ACTION ITEM: Under this task are some entries; return every one of them exactly.

MATERIAL SHOWN:

Definition altsOf := list (value * Codec).
Definition altGet (alts : altsOf) (k : value) : result (option Codec) :=
  if hashable k then Ret (snd <$> find (fun kc => any_eqb (fst kc) k) alts)
  else Panic "runtime error: hash of unhashable type".
Fixpoint altPut (alts : altsOf) (k : value) (c : Codec) : altsOf :=
  match alts with
  | [] => [(k, c)]
  | (k', c') :: alts => if any_eqb k' k then (k', c) :: alts else (k', c') :: altPut alts k c
  end.
Definition altSet (alts : altsOf) (k : value) (c : Codec) : result altsOf :=
  if hashable k then Ret (altPut alts k c) else Panic "runtime error: hash of unhashable type".

Definition VariantRecord_boundary (disc : Codec) (alts : altsOf) : Z :=
  let boundary := fold_left (fun boundary kc =>
    let b := OctetBoundary (snd kc) in if boundary <? b then b else boundary)
    alts (OctetBoundary disc) in
  if boundary <? 1 then 1 else boundary.

Definition VariantRecord_Encode (disc : Codec) (alts : altsOf) (v : value) : result (list byte) :=
  match v with
  | VMap m =>
      match mapGet m "discriminator" with
      | None => Fail (errNew "HLAvariantRecord missing discriminator key")
      | Some d =>
          match mapGet m "value" with
          | None => Fail (errNew "HLAvariantRecord missing value key")
          | Some val =>
              discBytes ← mapErr (errWrap "HLAvariantRecord discriminator") (Encode disc d);
              canonical ← mapErr (errWrap "HLAvariantRecord discriminator decode") (Decode disc discBytes);
              alt ← altGet alts (fst canonical);
              match alt with
              | None => Fail (errWrap "HLAvariantRecord no alternative" ErrEncTypeMismatch)
              | Some alt =>
                  let out := padToBoundary discBytes (OctetBoundary alt) in
                  altBytes ← mapErr (errWrap "HLAvariantRecord alternative") (Encode alt val);
                  Ret (out ++ altBytes)
              end
          end
      end
  | _ => Fail (errWrap "HLAvariantRecord want map[string]any" ErrEncTypeMismatch)
  end.
Definition VariantRecord_Decode (disc : Codec) (alts : altsOf) (b : list byte) : result (value * Z) :=
  d ← mapErr (errWrap "HLAvariantRecord discriminator decode") (Decode disc b);
  alt ← altGet alts (fst d);
  match alt with
  | None => Fail (errWrap "HLAvariantRecord no alternative" ErrEncTypeMismatch)
  | Some alt =>
      let pos := snd d + paddingFor (snd d) (OctetBoundary alt) in
      if zlen b <? pos then
        Fail (errWrap "HLAvariantRecord padding to alternative boundary" ErrEncShortBuffer)
      else
        s ← sliceFrom b pos;
        vn ← mapErr (errWrap "HLAvariantRecord alternative decode") (Decode alt s);
        Ret (VMap [("discriminator"%string, fst d); ("value"%string, fst vn)], pos + snd vn)
  end.
Definition NewVariantRecord (disc : Codec) (alts : altsOf) : Codec :=
  Build_Codec (VariantRecord_Encode disc alts) (VariantRecord_Decode disc alts)
    (VariantRecord_boundary disc alts).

ANSWER TO THE EXERCISE:
Definition altsOf := list (value * Codec).
Definition altGet (alts : altsOf) (k : value) : result (option Codec) :=
  if hashable k then Ret (snd <$> find (fun kc => any_eqb (fst kc) k) alts)
  else Panic "runtime error: hash of unhashable type".
Fixpoint altPut (alts : altsOf) (k : value) (c : Codec) : altsOf :=
  match alts with
  | [] => [(k, c)]
  | (k', c') :: alts => if any_eqb k' k then (k', c) :: alts else (k', c') :: altPut alts k c
  end.
Definition altSet (alts : altsOf) (k : value) (c : Codec) : result altsOf :=
  if hashable k then Ret (altPut alts k c) else Panic "runtime error: hash of unhashable type".

Definition VariantRecord_boundary (disc : Codec) (alts : altsOf) : Z :=
  let boundary := fold_left (fun boundary kc =>
    let b := OctetBoundary (snd kc) in if boundary <? b then b else boundary)
    alts (OctetBoundary disc) in
  if boundary <? 1 then 1 else boundary.

Definition VariantRecord_Encode (disc : Codec) (alts : altsOf) (v : value) : result (list byte) :=
  match v with
  | VMap m =>
      match mapGet m "discriminator" with
      | None => Fail (errNew "HLAvariantRecord missing discriminator key")
      | Some d =>
          match mapGet m "value" with
          | None => Fail (errNew "HLAvariantRecord missing value key")
          | Some val =>
              discBytes ← mapErr (errWrap "HLAvariantRecord discriminator") (Encode disc d);
              canonical ← mapErr (errWrap "HLAvariantRecord discriminator decode") (Decode disc discBytes);
              alt ← altGet alts (fst canonical);
              match alt with
              | None => Fail (errWrap "HLAvariantRecord no alternative" ErrEncTypeMismatch)
              | Some alt =>
                  let out := padToBoundary discBytes (OctetBoundary alt) in
                  altBytes ← mapErr (errWrap "HLAvariantRecord alternative") (Encode alt val);
                  Ret (out ++ altBytes)
              end
          end
      end
  | _ => Fail (errWrap "HLAvariantRecord want map[string]any" ErrEncTypeMismatch)
  end.
Definition VariantRecord_Decode (disc : Codec) (alts : altsOf) (b : list byte) : result (value * Z) :=
  d ← mapErr (errWrap "HLAvariantRecord discriminator decode") (Decode disc b);
  alt ← altGet alts (fst d);
  match alt with
  | None => Fail (errWrap "HLAvariantRecord no alternative" ErrEncTypeMismatch)
  | Some alt =>
      let pos := snd d + paddingFor (snd d) (OctetBoundary alt) in
      if zlen b <? pos then
        Fail (errWrap "HLAvariantRecord padding to alternative boundary" ErrEncShortBuffer)
      else
        s ← sliceFrom b pos;
        vn ← mapErr (errWrap "HLAvariantRecord alternative decode") (Decode alt s);
        Ret (VMap [("discriminator"%string, fst d); ("value"%string, fst vn)], pos + snd vn)
  end.
Definition NewVariantRecord (disc : Codec) (alts : altsOf) : Codec :=
  Build_Codec (VariantRecord_Encode disc alts) (VariantRecord_Decode disc alts)
    (VariantRecord_boundary disc alts).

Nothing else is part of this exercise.